Carla o avaliou com pouco interesse, então decidiu ignorá-lo e seu olhar cruzou com o de Marcos. Apesar da ausência das palavras, os dois se entenderam e ele se adiantou fazendo seu papel.

— Quero saber de tudo — falou, enfiando uma das mãos no bolso da calça. Com olhar colérico, a estapeou com a outra mão. — Lembra-se do que lhe disse neste lugar há treze anos?

Ela ergueu o rosto, desafiadora, enquanto ele andava à sua volta e parou às suas costas. Como ela nada disse, ele puxou seus cabelos, forçando sua cabeça para trás e se aproximou o suficiente de seu corpo, ainda falando com voz carregada.

— Não tolero traição! Você, mais que qualquer outro, deveria saber disso! — ele puxava seus cabelos com uma das mãos, enquanto a outra escorregou um objeto até o bolso traseiro da calça dela, então a soltou e voltou a se posicionar à sua frente.

— Trabalhamos juntos por muito tempo. Você deveria saber do que sou capaz.

Seus olhares duelaram por um instante, então ele voltou a falar friamente para Santiago:

— Quero saber todos os detalhes, principalmente, onde estão as minhas drogas.

— Já lhe disse que sou inocente — Carla repetiu.
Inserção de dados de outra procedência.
(* ===== verification/NetThroughput.v ===== *)
(** * Network throughput: the tool get_network_throughput

    registry/tools/networkthroughput/networkthroughput.go: two samples of /proc/net/dev, the
    rates between them, and the warnings. [strconv.ParseFloat] is a parameter; a map of
    the source is ranged over in any order. *)

From Stdlib Require Import Ascii.
From stdpp Require Import base numbers gmap strings sorting list.
From S2P Require Import Prelude GoStrings GoFloat GoNet GoOs.

Open Scope Z_scope.

(** ** Data *)

Definition millisecond : Z := 1000000.
Definition defaultWindow : Z := 500 * millisecond.
Definition minWindowMs : Z := 10.
Definition maxWindowMs : Z := 5000.
Definition utilizationWarnPct : float64 := f64_of_Z 90.

Record ifCounters := MkIfCounters {
  ic_rxBytes : Z; ic_rxPackets : Z; ic_rxErrs : Z; ic_rxDrop : Z; ic_txBytes : Z; ic_txPackets : Z; ic_txErrs : Z; ic_txDrop : Z
}.

Definition wrapped (c second : ifCounters) : bool :=
  (ic_rxBytes second <? ic_rxBytes c) || (ic_rxPackets second <? ic_rxPackets c) ||
  (ic_rxErrs second <? ic_rxErrs c) || (ic_rxDrop second <? ic_rxDrop c) ||
  (ic_txBytes second <? ic_txBytes c) || (ic_txPackets second <? ic_txPackets c) ||
  (ic_txErrs second <? ic_txErrs c) || (ic_txDrop second <? ic_txDrop c).

Record InterfaceRate := MkInterfaceRate {
  ir_Name : gostring; ir_RxMbps : float64; ir_TxMbps : float64; ir_RxPps : float64; ir_TxPps : float64;
  ir_RxDropsPerS : float64; ir_TxDropsPerS : float64; ir_RxErrsPerS : float64; ir_TxErrsPerS : float64;
  ir_LinkSpeedMbps : option float64; ir_UtilizationPct : option float64
}.

Record Summary := MkSummary { sm_TotalRxMbps : float64; sm_TotalTxMbps : float64; sm_BusiestInterface : gostring; sm_InterfacesMeasured : Z }.

(** A warning, by what it is printed from. *)
Variant rate_warning := DropsObserved (name : gostring) | ErrorsObserved (name : gostring) | NearSaturation (name : gostring) (util : float64).

Definition round1 (v : float64) : float64 := f64_div (math_Round (f64_mul v (f64_of_Z 10))) (f64_of_Z 10).
Definition round2 (v : float64) : float64 := f64_div (math_Round (f64_mul v (f64_of_Z 100))) (f64_of_Z 100).

(** ** Reading *)

(** The sample_duration_ms of the arguments, if it is there; an error if they are malformed. *)
Definition parseArgs (sampleDurationMs : outcome (option Z)) : outcome Z :=
  match sampleDurationMs with
  | Ret None => Ret defaultWindow
  | Ret (Some ms) =>
      let ms := if ms <? minWindowMs then minWindowMs else ms in
      let ms := if maxWindowMs <? ms then maxWindowMs else ms in
      Ret (i64 (ms * millisecond))
  | _ => Err (Errorf "failed to parse arguments: %v")
  end.

(** The first twelve fields as numbers. *)
Definition counter_values (fields : list gostring) : option (list Z) :=
  mapM (λ f, match ParseUint f with (v, None) => Some v | _ => None end) (take 12 fields).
— Ninguém é inocente — ele respondeu e se retirou, acompanhado por Álvaro e Juliana. Esta última, jogou um beijinho provocante e deu um tchauzinho com um sorriso malvado para ela.

Santiago se aproximou de Carla devagar, mal cabia em si de tanta satisfação. Arregaçou as mangas da camisa branca que usava e retirou o relógio do pulso.  Finalmente, aquela mulher desprezível e irritante pagaria por todas as humilhações que o fizera passar.
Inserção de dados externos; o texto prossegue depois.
(* ===== verification/Cgroup.v ===== *)
(** * Cgroup limits: the tool get_cgroup_limits

    registry/tools/cgrouplimits/cgrouplimits.go: the limits one cgroup sets, the limits in
    force for it (those of all cgroups above it, too), and the two modes of the tool.

    A directory is the list of its elements, deepest first. The value of
    [strconv.ParseFloat], which is looked at also where there is an error, is a parameter. *)

From Stdlib Require Import Ascii.
From stdpp Require Import base numbers gmap strings sorting list.
From S2P Require Import Prelude GoStrings GoFloat GoNet GoOs Cpu.

Open Scope Z_scope.

(** ** Data *)

Record CPUResourceLimits := MkCPULimits { cl_AllowedLogicalCores : float64; cl_IsUnlimited : bool; cl_ThrottlingDetected : bool; cl_ThrottledTimeMs : Z }.

Record CpusetResourceLimits := MkCpusetLimits { cs_AllowedCPUs : list Z; cs_AllowedNUMANodes : list Z; cs_IsPinned : bool }.

Record MemoryResourceLimits := MkMemoryLimits { ml_LimitMB : Z; ml_CurrentUsageMB : Z; ml_IsUnlimited : bool; ml_OOMKillsDetected : Z }.

Record ResourceLimits := MkResourceLimits { rl_CPU : CPUResourceLimits; rl_Cpuset : CpusetResourceLimits; rl_Memory : MemoryResourceLimits }.

(** What the tool answers: nothing for version 1; the limits of one process; or those
    of the workload managers. *)
Variant CgroupLimitsResult :=
| CgroupV1
| CgroupTarget (pid : Z) (path : gostring) (limits : ResourceLimits)
| CgroupGlobal (managers : gmap gostring ResourceLimits).

(** ** One cgroup *)

Definition cpu_list_part (part : gostring) : outcome (list Z) :=
  if bool_decide ("-"%char ∈ part) then
    match strings_Split part "-"%char with
    | [a; b] => if int_of a <=? int_of b then cpu_range (int_of a) (int_of b) else Ret []
    | _ => Ret []
    end
  else Ret [int_of part].

Definition parseCPUList (val : gostring) : outcome (list Z) :=
  let val := strings_TrimSpace val in
  if bool_decide (val = []) || bool_decide (val = go "max") then Ret []
  else parts ← mapM_go cpu_list_part (strings_Split val ","%char); Ret (concat parts).

Section limits.
Context (ParseFloat : gostring → float64).

(** The limit of cpu.max: cores, or none. *)
Definition cpu_max (data : gostring) : option float64 :=
  let val := strings_TrimSpace data in
  if strings_HasPrefix val (go "max") then None
  else
    match strings_Fields val with
    | max :: period :: _ =>
        if f64_ltb (f64_of_Z 0) (ParseFloat period) then Some (f64_div (ParseFloat max) (ParseFloat period)) else None
    | _ => None
    end.

(** The lines of two fields that begin with a key. *)
Definition stat_values (key : gostring) (data : gostring) : list Z :=
  omap (λ fields, match fields with [k; v] => if decide (k = key) then Some (int_of v) else None | _ => None end) (scan_fields data).

Definition or_file {A} `{FileSystem} (path : list gostring) (absent : A) (present : gostring → A) : A :=
  match ReadFile path with inr _ => absent | inl data => present data end.

Definition parseLimits `{FileSystem} (cgroupDir : gostring) : outcome ResourceLimits :=
  let cores := or_file [cgroupDir; go "cpu.max"] None cpu_max in
  let throttled := or_file [cgroupDir; go "cpu.stat"] false (λ d, existsb (λ nr, 0 <? nr) (stat_values (go "nr_throttled") d)) in
  let time := or_file [cgroupDir; go "cpu.stat"] 0 (λ d, default 0 ((λ usec, Z.quot usec 1000) <$> last (stat_values (go "throttled_usec") d))) in
  cpus ← or_file [cgroupDir; go "cpuset.cpus"] (Ret []) parseCPUList;
  mems ← or_file [cgroupDir; go "cpuset.mems"] (Ret []) parseCPUList;
  let memory_max :=
    or_file [cgroupDir; go "memory.max"] None
      (λ d, let val := strings_TrimSpace d in if decide (val = go "max") then None else Some (Z.quot (int_of val) (1024 * 1024))) in
  let current := or_file [cgroupDir; go "memory.current"] 0 (λ d, Z.quot (int_of (strings_TrimSpace d)) (1024 * 1024)) in
  let kills := or_file [cgroupDir; go "memory.events"] 0 (λ d, default 0 (last (stat_values (go "oom_kill") d))) in
  Ret (MkResourceLimits
    (MkCPULimits (default (f64_of_Z 0) cores) (bool_decide (cores = None)) throttled time)
    (MkCpusetLimits cpus mems (bool_decide (cpus ≠ []) || bool_decide (mems ≠ [])))
    (MkMemoryLimits (default 0 memory_max) current (bool_decide (memory_max = None)) kills)).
Ele curvou-se um pouco até que seus rostos ficassem bem próximos e tocou-lhe o queixo.

— Vamos nos divertir um pouco? — perguntou e antes que ela abrisse a boca para responder, a golpeou na linha da cintura.

II

— Tomou a decisão correta, Marcos — Juliana lhe sorriu.

— Logo saberemos quem a ajudou e nos livraremos desses vermes — Álvaro completou. — Meus homens estão ansiosos por um pouco de ação.

Marcos lhes dirigiu um inclinar de cabeça, sem deixar de notar o olhar cumplice que os dois trocaram, nem o modo como todos os seguranças com os quais cruzou no caminho de volta para casa pareciam nervosos e mantinham as mãos sobre as armas. Serviu-se de um copo de uísque e saiu da sala em que conversavam com a desculpa de que tinha que dar alguns telefonemas. Se trancou em seu escritório com a cabeça fervendo de preocupação, não apenas por Carla, mas por ele mesmo também.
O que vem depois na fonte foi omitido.